Un obiettivo oggi difficile alla luce dalla attuale situazione nel Paese dove tornano a farsi sentire le istanze nazionaliste della parte serba a trent’anni dalla fine della guerra nei Balcani. Gravi atti intimidatori e incidenti sono avvenuti nei giorni scorsi ai danni della popolazione bosniaca.
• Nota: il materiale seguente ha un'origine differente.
Lemma load_ok n pv a :
  st 0 = ∅ -> StoreOK sha a -> ListOK a pv n ->
  runs (loadCompleteLedgerState (makeHAS n (mLevels a))) (fun m _ => m = st n) a.
Proof using sha_inj sha_nonzero.
  intros H0 HS HL. unfold loadCompleteLedgerState.
  destruct (readLevels_ok n pv kNumLevels a a ltac:(lia) HL HS (evolves_refl sha a)) as (hs & -> & Hrun).
  apply runs_bind, runs_lift. rewrite <- H0. exact Hrun.
Qed.

End Reading.

(** ** Histories *)

(** The batches of consecutive ledgers, each with the protocol version it was closed
    under. *)
Abbreviation History := (list (Z * Batch)) (only parsing).

Definition ledgerAfter (h : History) : gmap LedgerKey LedgerEntry :=
  foldl (fun m pb => applyBatch pb.2 m) ∅ h.

(** Versions from 12 on that never decrease, and batches that fit the ledger.  The first
    ledger has version 0 in the source unless USE_CONFIG_FOR_GENESIS gives it the configured
    one (LedgerManagerImpl::startNewLedger): these are the histories of networks started
    with that setting.  Merges under shadows and records without INIT entries, which
    versions before 12 and 11 have, are covered for a single merge only. *)
Fixpoint validFrom (pv : Z) (m : gmap LedgerKey LedgerEntry) (h : History) : Prop :=
  match h with
  | [] => True
  | (p, b) :: h => pv <= p /\ ValidBatch b m /\ validFrom p (applyBatch b m) h
  end.
Definition ValidHistory (h : History) : Prop := validFrom FIRST_PROTOCOL_SHADOWS_REMOVED ∅ h.

Fixpoint addBatches (sha : list BucketEntry -> Z) (reduceCounts pessimize : bool) (n : Z) (h : History)
    : M App unit :=
  match h with
  | [] => mret tt
  | (p, b) :: h =>
      do* addBatch sha reduceCounts pessimize n p (initEntries b) (liveEntries b) (deadEntries b) in
      addBatches sha reduceCounts pessimize (n + 1) h
  end.

(** A node that has just been started, with the bucket files it finds on its disk. *)
Definition startedApp (schedule : list (list nat)) (dir : gmap Z (list BucketEntry)) : App :=
  mkApp ∅ dir ∅ emptyMergeMap zeroCounters false [] schedule newBucketList.
Definition newApp (schedule : list (list nat)) : App := startedApp schedule ∅.

(** What each ledger of a history leaves, changes and runs under. *)
Definition stateAt (h : History) (n : Z) : gmap LedgerKey LedgerEntry := ledgerAfter (take (Z.to_nat n) h).
Definition keysOf (h : History) (n : Z) : list LedgerKey :=
  match h !! Z.to_nat (n - 1) with Some (_, b) => batchKeys b | None => [] end.
Definition protoAt (h : History) (n : Z) : Z := foldr Z.max 0 (take (Z.to_nat n) h).*1.

Lemma max_app l l' : foldr Z.max 0 (l ++ l') = Z.max (foldr Z.max 0 l) (foldr Z.max 0 l').
Proof.
  assert (forall l, 0 <= foldr Z.max 0 l) as H by (intros k; induction k; cbn; lia).
  induction l as [|x l IH]; cbn; [specialize (H l'); lia|]. rewrite IH. lia.
Qed.

Lemma protoAt_mono h i j : i <= j -> protoAt h i <= protoAt h j.
Proof.
  intros H. unfold protoAt. replace (Z.to_nat j) with (Z.to_nat i + (Z.to_nat j - Z.to_nat i))%nat by lia.
  rewrite <- take_take_drop, fmap_app, max_app. lia.
Qed.

Lemma protoAt_max h n maxv : 0 <= maxv -> Forall (fun pb => pb.1 <= maxv) h -> protoAt h n <= maxv.
Proof.
  intros H0 H. unfold protoAt. apply (Forall_take _ (Z.to_nat n)) in H. induction H; cbn; lia.
Qed.

(** A ledger close moves all three one step. *)
Lemma at_step h0 p b h1 :
  let h := h0 ++ (p, b) :: h1 in
  let n := Z.of_nat (length h0) + 1 in
  stateAt h (n - 1) = ledgerAfter h0 /\ stateAt h n = applyBatch b (ledgerAfter h0) /\
  keysOf h n = batchKeys b /\ protoAt h n = Z.max (protoAt h (n - 1)) (Z.max p 0).
Proof.
  intros h n. unfold stateAt, keysOf, protoAt. replace (Z.to_nat (n - 1)) with (length h0) by lia.
  replace (Z.to_nat n) with (S (length h0)) by lia.
  assert (h !! length h0 = Some (p, b)) as Hat by (unfold h; by rewrite lookup_app_r, Nat.sub_diag by lia).
  rewrite Hat, (take_S_r _ _ _ Hat), fmap_app, max_app. unfold h. rewrite take_app_length. unfold ledgerAfter.
  by rewrite foldl_app.
Qed.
A Brcko sono stati deturpati i graffiti che ricordano le vittime del genocidio di Srebrenica e ne è seguita una ferma condanna dell’Unione Europea, per la quale non “si possono glorificare i crimini di guerra e neppure si possono fare dichiarazioni esplosive che seminano odio“. Una situazione complessa dunque per la quale anche la Chiesa locale ha invocato prudenza.
E della questione Medjugorje – la maggiore attrazione spirituale per cui migliaia di Italiani (tra cui preti, vescovi e cardinali) si recano in pellegrinaggio in questo Paese – non si è minimamente fatto cenno.
Come è possibile?
Forse – azzardo – perché ormai il caso è chiuso?
Piccoli segnali…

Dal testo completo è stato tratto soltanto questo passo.